What needs to be done >> The response must contain every line of the records that follow, duplicated exactly.

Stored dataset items

(** LineContinuationRegex: the line without the escape token at its end and the
    blanks after that. *)
Definition strip_continuation (token : rune) (line : bytes) : option bytes :=
  match drop_while is_blank (reverse line) with
  | b :: rest => if decide (b = token) then Some (reverse rest) else None
  | [] => None
  end.

(** ** Directives *)

Definition DefaultEscapeToken : bytes := [backslash].

Definition SetEscapeToken (s : bytes) (d : Directive) : Directive * outcome parse_error unit :=
  match s with
  | [c] =>
      if decide (c = backquote ∨ c = backslash)
      then (mkDirective c (d_LookingForDirectives d) (d_EscapeSeen d), Ok tt)
      else (d, Err (ErrInvalidEscape s))
  | _ => (d, Err (ErrInvalidEscape s))
  end.

(** The directive of a build before anything is read (builder/dockerfile/builder.go). *)
Definition new_directive : Directive :=
  (SetEscapeToken DefaultEscapeToken (mkDirective 0 true false)).1.

(** ** Words *)

Inductive word_phase := inSpaces | inWord | inQuote.
Record word_state := mkWordState {
  w_words : list bytes;
  w_phase : word_phase;
  w_word : bytes;
  w_quote : rune;
  w_blankOK : bool
}.

(** The word is complete; an empty one counts when it was quoted. *)
Definition end_word (st : word_state) : list bytes :=
  if w_blankOK st || negb (bool_decide (w_word st = []))
  then w_words st ++ [w_word st] else w_words st.

Definition set_word (st : word_state) (phase : word_phase) (word : bytes) : word_state :=
  mkWordState (w_words st) phase word (w_quote st) (w_blankOK st).

(** The loop of [parseWords] over the runes that are left. *)
Fixpoint words_loop (token : rune) (st : word_state) (rest : list (rune * bytes)) : list bytes :=
  match rest with
  | [] => match w_phase st with inSpaces => w_words st | _ => end_word st end
  | (ch, _) :: rest =>
      let in_word (st : word_state) :=
        if IsSpace ch then
          words_loop token (mkWordState (end_word st) inSpaces [] (w_quote st) false) rest
        else
          let st := if decide (ch = single_quote ∨ ch = double_quote)
                    then mkWordState (w_words st) inQuote (w_word st) ch true else st in
          if decide (ch = token) then
            match rest with
            | [] => words_loop token st rest
            | (ch', _) :: rest =>
                words_loop token (set_word st (w_phase st) (w_word st ++ encode ch ++ encode ch')) rest
            end
          else words_loop token (set_word st (w_phase st) (w_word st ++ encode ch)) rest in
      match w_phase st with
      | inSpaces =>
          if IsSpace ch then words_loop token st rest
          else in_word (set_word st inWord (w_word st))
      | inWord => in_word st
      | inQuote =>
          let phase := if decide (ch = w_quote st) then inWord else inQuote in
          if decide (ch = token ∧ w_quote st ≠ single_quote) then
            match rest with
            | [] => words_loop token (set_word st inWord (w_word st)) rest
            | (ch', _) :: rest =>
                words_loop token (set_word st phase (w_word st ++ encode ch ++ encode ch')) rest
            end
          else words_loop token (set_word st phase (w_word st ++ encode ch)) rest
      end
  end.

Exercise result >>
(** LineContinuationRegex: the line without the escape token at its end and the
    blanks after that. *)
Definition strip_continuation (token : rune) (line : bytes) : option bytes :=
  match drop_while is_blank (reverse line) with
  | b :: rest => if decide (b = token) then Some (reverse rest) else None
  | [] => None
  end.

(** ** Directives *)

Definition DefaultEscapeToken : bytes := [backslash].

Definition SetEscapeToken (s : bytes) (d : Directive) : Directive * outcome parse_error unit :=
  match s with
  | [c] =>
      if decide (c = backquote ∨ c = backslash)
      then (mkDirective c (d_LookingForDirectives d) (d_EscapeSeen d), Ok tt)
      else (d, Err (ErrInvalidEscape s))
  | _ => (d, Err (ErrInvalidEscape s))
  end.

(** The directive of a build before anything is read (builder/dockerfile/builder.go). *)
Definition new_directive : Directive :=
  (SetEscapeToken DefaultEscapeToken (mkDirective 0 true false)).1.

(** ** Words *)

Inductive word_phase := inSpaces | inWord | inQuote.
Record word_state := mkWordState {
  w_words : list bytes;
  w_phase : word_phase;
  w_word : bytes;
  w_quote : rune;
  w_blankOK : bool
}.

(** The word is complete; an empty one counts when it was quoted. *)
Definition end_word (st : word_state) : list bytes :=
  if w_blankOK st || negb (bool_decide (w_word st = []))
  then w_words st ++ [w_word st] else w_words st.

Definition set_word (st : word_state) (phase : word_phase) (word : bytes) : word_state :=
  mkWordState (w_words st) phase word (w_quote st) (w_blankOK st).

(** The loop of [parseWords] over the runes that are left. *)
Fixpoint words_loop (token : rune) (st : word_state) (rest : list (rune * bytes)) : list bytes :=
  match rest with
  | [] => match w_phase st with inSpaces => w_words st | _ => end_word st end
  | (ch, _) :: rest =>
      let in_word (st : word_state) :=
        if IsSpace ch then
          words_loop token (mkWordState (end_word st) inSpaces [] (w_quote st) false) rest
        else
          let st := if decide (ch = single_quote ∨ ch = double_quote)
                    then mkWordState (w_words st) inQuote (w_word st) ch true else st in
          if decide (ch = token) then
            match rest with
            | [] => words_loop token st rest
            | (ch', _) :: rest =>
                words_loop token (set_word st (w_phase st) (w_word st ++ encode ch ++ encode ch')) rest
            end
          else words_loop token (set_word st (w_phase st) (w_word st ++ encode ch)) rest in
      match w_phase st with
      | inSpaces =>
          if IsSpace ch then words_loop token st rest
          else in_word (set_word st inWord (w_word st))
      | inWord => in_word st
      | inQuote =>
          let phase := if decide (ch = w_quote st) then inWord else inQuote in
          if decide (ch = token ∧ w_quote st ≠ single_quote) then
            match rest with
            | [] => words_loop token (set_word st inWord (w_word st)) rest
            | (ch', _) :: rest =>
                words_loop token (set_word st phase (w_word st ++ encode ch ++ encode ch')) rest
            end
          else words_loop token (set_word st phase (w_word st ++ encode ch)) rest
      end
  end.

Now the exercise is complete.